Abstract
Background
Assessment of measurable residual disease by multidimensional flow cytometry (MFC-MRD) is critical for early response evaluation and risk-adapted treatment of pediatric acute myeloid leukemia (pedAML) serving as a robust surrogate endpoint of response and outcome in clinical trials. To guarantee consistent MFC-MRD diagnostics across multiple laboratories, an intercontinental initiative by the Pediatric Acute Leukemia (PedAL) and European Pediatric Acute Leukemia (EuPAL) foundations, in cooperation with the I-BFM-FLOW network, has implemented a novel format for external performance evaluation. This unique approach uses near real-world, spiked pedAML MRD test samples designed to mimic post-therapy conditions. The aim is to leverage international cooperation among MFC-MRD reference laboratories to ensure high-quality and reproducible results in clinicaltrials fit for regulatory filing even in a transcontinental setting.
Methods
Enumerated AML blasts from diagnostic bone marrow (BM) samples of pedAML patients are spiked into MRD-negative, non-AML post-chemotherapy regenerating BM samples to simulate MRD test samples. To preserve cell integrity upon shipping samples were treated with a stabilizer.
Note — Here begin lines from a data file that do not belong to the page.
(* ===== verification/ExecSpec.v ===== *)
(** * ExecSpec: theorems on the executor, [Notify], the timers and the clock of TinyOS *)
From stdpp Require Import gmap list sorting.
From S2P Require Import Prelude Atomic WaitList WaitQueue WaitListSpec Exec.

(** ** The clock *)

Definition clock_at (t : Z) : Clock := mkClock (t mod 2 ^ 32) (t / 2 ^ 32).

Lemma SysTick_at t : 0 <= t -> t + 1 < 2 ^ 64 -> SysTick (clock_at t) = clock_at (t + 1).
Proof.
  intros H0 H1. unfold SysTick, clock_at. cbn [TICK EPOCH]. unfold wrap. rewrite Zplus_mod_idemp_l. f_equal.
  pose proof (Z.mod_pos_bound t (2 ^ 32) ltac:(lia)). pose proof (Z.div_mod t (2 ^ 32) ltac:(lia)).
  destruct (Z.eqb_spec (t mod 2 ^ 32) (2 ^ 32 - 1)) as [E|E].
  - assert ((t + 1) / 2 ^ 32 = t / 2 ^ 32 + 1) as -> by (symmetry; apply (Z.div_unique _ _ _ 0); lia).
    apply Z.mod_small. pose proof (Z.div_pos t (2 ^ 32) ltac:(lia) ltac:(lia)). lia.
  - apply (Z.div_unique _ _ _ (t mod 2 ^ 32 + 1)); lia.
Qed.

Lemma ticks_at n t : 0 <= t -> t + Z.of_nat n < 2 ^ 64 -> ticks n (clock_at t) = clock_at (t + Z.of_nat n).
Proof.
  intros H0. unfold ticks. induction n as [|n IH]; intros H1; [by rewrite Z.add_0_r|]. rewrite Nat.iter_succ, IH by lia.
  rewrite SysTick_at by lia. f_equal. lia.
Qed.

Lemma time_of_at t : 0 <= t < 2 ^ 64 -> time_of (clock_at t) = t.
Proof.
  intros Ht. unfold time_of, clock_at, shlw. cbn [TICK EPOCH]. change (32 mod 64) with 32. rewrite Z.shiftl_mul_pow2 by lia.
  assert (t / 2 ^ 32 * 2 ^ 32 < 2 ^ 64) by (pose proof (Z.mul_div_le t (2 ^ 32) ltac:(lia)); lia).
  assert (0 <= t / 2 ^ 32) by (apply Z.div_pos; lia). rewrite wrap_small by (unfold in_word; lia).
  rewrite lor_low by first [lia|apply Z.mod_pos_bound; lia]. pose proof (Z.div_mod t (2 ^ 32) ltac:(lia)). lia.
Qed.

(** Two loads of the epoch around one of the tick: when they agree, the value is the time of the load in the middle. *)
Lemma epochs_agree a b c : 0 <= a -> a <= b <= c -> c < 2 ^ 64 -> EPOCH (clock_at a) = EPOCH (clock_at c) ->
  Z.lor (shlw 64 (EPOCH (clock_at a)) 32) (TICK (clock_at b)) = b.
Proof.
  intros Ha Hb Hc E. cbn [EPOCH clock_at] in E.
  pose proof (Z.div_le_mono a b (2 ^ 32) ltac:(lia) ltac:(lia)). pose proof (Z.div_le_mono b c (2 ^ 32) ltac:(lia) ltac:(lia)).
  replace (EPOCH (clock_at a)) with (EPOCH (clock_at b)) by (cbn [EPOCH clock_at]; lia). apply time_of_at. lia.
Qed.

Definition late (sched : nat -> nat) : Z := Z.of_nat (sched 0 + sched 1 + sched 2 + sched 3 + sched 4 + sched 5)%nat.

(** C23. [TickTime::now], with the SysTick interrupt coming any number of times before each of its loads, fewer than 2^32 times in all: its loop ends in the
    second round at the latest, and the value it returns is the time at some moment of the call, although the counter is two words. *)
Theorem now_is_a_time_during_the_call (t : Z) (sched : nat -> nat) (H0 : 0 <= t)
    (Hs : late sched < 2 ^ 32) (Hw : t + late sched < 2 ^ 64) :
  exists v n t', interrupted sched 0 (now_loop 2) (clock_at t) = Ret (v, n) (clock_at t') /\ t <= v <= t' /\ t' <= t + late sched.
Proof.
  unfold late in *. set (t1 := t + Z.of_nat (sched 0%nat)). set (t2 := t1 + Z.of_nat (sched 1%nat)). set (t3 := t2 + Z.of_nat (sched 2%nat)).
  set (t4 := t3 + Z.of_nat (sched 3%nat)). set (t5 := t4 + Z.of_nat (sched 4%nat)). set (t6 := t5 + Z.of_nat (sched 5%nat)).
  assert (t6 < 2 ^ 64 /\ t6 - t < 2 ^ 32) as [Hw6 Hs6] by (unfold t6, t5, t4, t3, t2, t1; lia).
  assert (t <= t1 <= t2 /\ t2 <= t3 <= t4 /\ t4 <= t5 <= t6) as Hord by (unfold t6, t5, t4, t3, t2, t1; lia).
  cbn [now_loop interrupted]. unfold m_gets. rewrite !ticks_at by (unfold t6, t5, t4, t3, t2, t1 in *; lia). fold t1 t2 t3.
  destruct (Z.eqb_spec (EPOCH (clock_at t1)) (EPOCH (clock_at t3))) as [E|E].
  - cbn [interrupted]. exists t2, 3%nat, t3. rewrite (epochs_agree t1 t2 t3) by (done || lia). split; [done|]. split; [lia|].
    unfold t6, t5, t4, t3, t2, t1 in *; lia.
  - cbn [interrupted]. rewrite !ticks_at by (unfold t6, t5, t4, t3, t2, t1 in *; lia). fold t4 t5 t6.
    destruct (Z.eqb_spec (EPOCH (clock_at t4)) (EPOCH (clock_at t6))) as [E'|E'].
    + cbn [interrupted]. exists t5, 6%nat, t6. rewrite (epochs_agree t4 t5 t6) by (done || lia). split; [done|]. split; [lia|].
      unfold t6, t5, t4, t3, t2, t1 in *; lia.
    + exfalso. cbn [EPOCH clock_at] in E, E'. clearbody t1 t2 t3 t4 t5 t6. clear Hs Hw.
      pose proof (Z.div_le_mono t1 t3 (2 ^ 32) ltac:(lia) ltac:(lia)). pose proof (Z.div_le_mono t3 t4 (2 ^ 32) ltac:(lia) ltac:(lia)).
      pose proof (Z.div_le_mono t4 t6 (2 ^ 32) ltac:(lia) ltac:(lia)). pose proof (Z.div_mod t1 (2 ^ 32) ltac:(lia)).
      pose proof (Z.mod_pos_bound t1 (2 ^ 32) ltac:(lia)). pose proof (Z.mul_div_le t6 (2 ^ 32) ltac:(lia)). lia.
Qed.

(** The epoch changes between the first two loads. *)
Lemma now_is_a_time_during_the_call_witness : exists v n t',
  interrupted (fun k => if Nat.eqb k 1 then 2%nat else O) 0 (now_loop 2) (clock_at (2 ^ 32 - 1)) = Ret (v, n) (clock_at t') /\ 2 ^ 32 - 1 <= v <= t'.
Proof.
  destruct (now_is_a_time_during_the_call (2 ^ 32 - 1) (fun k => if Nat.eqb k 1 then 2%nat else O) ltac:(lia) ltac:(vm_compute; reflexivity) ltac:(vm_compute; reflexivity))
    as (v & n & t' & E & Hv & _). by exists v, n, t'.
Defined.

(** ** Timers *)

Definition by_deadline (l : list (nat * Z)) : Prop := StronglySorted (fun x y => ple x.2 y.2 = true) l.

Lemma sorted_filter (P : nat * Z -> Prop) `{forall x, Decision (P x)} l : by_deadline l -> by_deadline (filter P l).
Proof.
  induction 1 as [|x l Hs IH Hx]; [constructor|]. destruct (decide (P x)).
  - rewrite filter_cons_True by done. constructor; [done|]. apply list.Forall_forall. intros y [_ Hy]%list_elem_of_filter.
    rewrite list.Forall_forall in Hx. by apply Hx.
  - by rewrite filter_cons_False.
Qed.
In contrast to conventional External Quality Assurance (EQA) programs that use peripheral blood, this format includes a full spectrum of regenerating BM cell populations, including CD34⁺ progenitors, thus accurately modeling the complexity of a post-treatment hematopoietic milieu. These samples, containing defined MRD levels, are distributed quarterly to reference laboratories worldwide (‘ring trials’ [RTs]). Each laboratory receives two clinical case sample triplets comprised of a diagnostic sample (with 5–20% blasts) and two test samples, which contain MRD at defined levels from ≥0.05% to 5% or are MRD-negative. Each laboratory conducts MRD assessments using its local routine diagnostic procedures. Results of each quarterly assessment are compared centrally to the expected values, allowing objective evaluation of individual and overall performance.
Results
Since start of the initiative, 9 pedAML-MRD RTs have been completed from 04/22 to 03/25, with a total of 324 MRD test samples distributed to and analyzed across the 9 reference laboratories worldwide (AT, DE, FR, GB, IT, NL, SE, US and AU). These laboratories include sites participating in transatlantic intent-to-file pediatric leukemia early phase clinical trials for which this EQA program is obligatory to prove consistent MRD assessment capabilities amongst involved laboratories throughout the active trial period. The results of these MRD RTs demonstrate the feasibility of this EQA approach. Notably, reliable results were obtained even with extended intervals between test sample preparation and analysis at the local site (median 4 days, range [2–16 days]). A key outcome has been identification of substantial variation in result accuracy over time and across laboratories. Correct MRD assessment rates ranged from 52% in the first ring trial (RT1) to 94% in the most recent RT9, indicating a clear overall improvement. However, individual laboratory performance still varies considerably with a median correct value rate of 82.4% [range 44-100%], highlighting the need for targeted training. In particular, MRD-negative cases with challenging or less well-defined leukemia-associated immunophenotypes (LAIPs) accounted for the majority of incorrect assessments. Structured, individualized feedback is provided by the coordinating center after each RT, allowing participants to reflect on their performance and adjust their approaches. This consistent feedback loop not only enhances diagnostic reproducibility but also helps refine MRD gating strategies and improve assessment capabilities. Importantly, we found no difference in performance between centers following “different-from-normal” MFC-MRD analysis versus those using multidimensional analysis strategies incorporating LAIP assessment.
Conclusions
This collaborative initiative implementing near real-world MRD RTs offers a novel, unique and first-in-man/first-in-child model for external performance evaluation of MFC-MRD in pedAML. Successful participation by international reference centers demonstrates its feasibility and educational value. The program builds a solid foundation for MFC-MRD in pedAML to support regulatory qualification of clinical trials and to inform clinical decision-making for therapeutic development.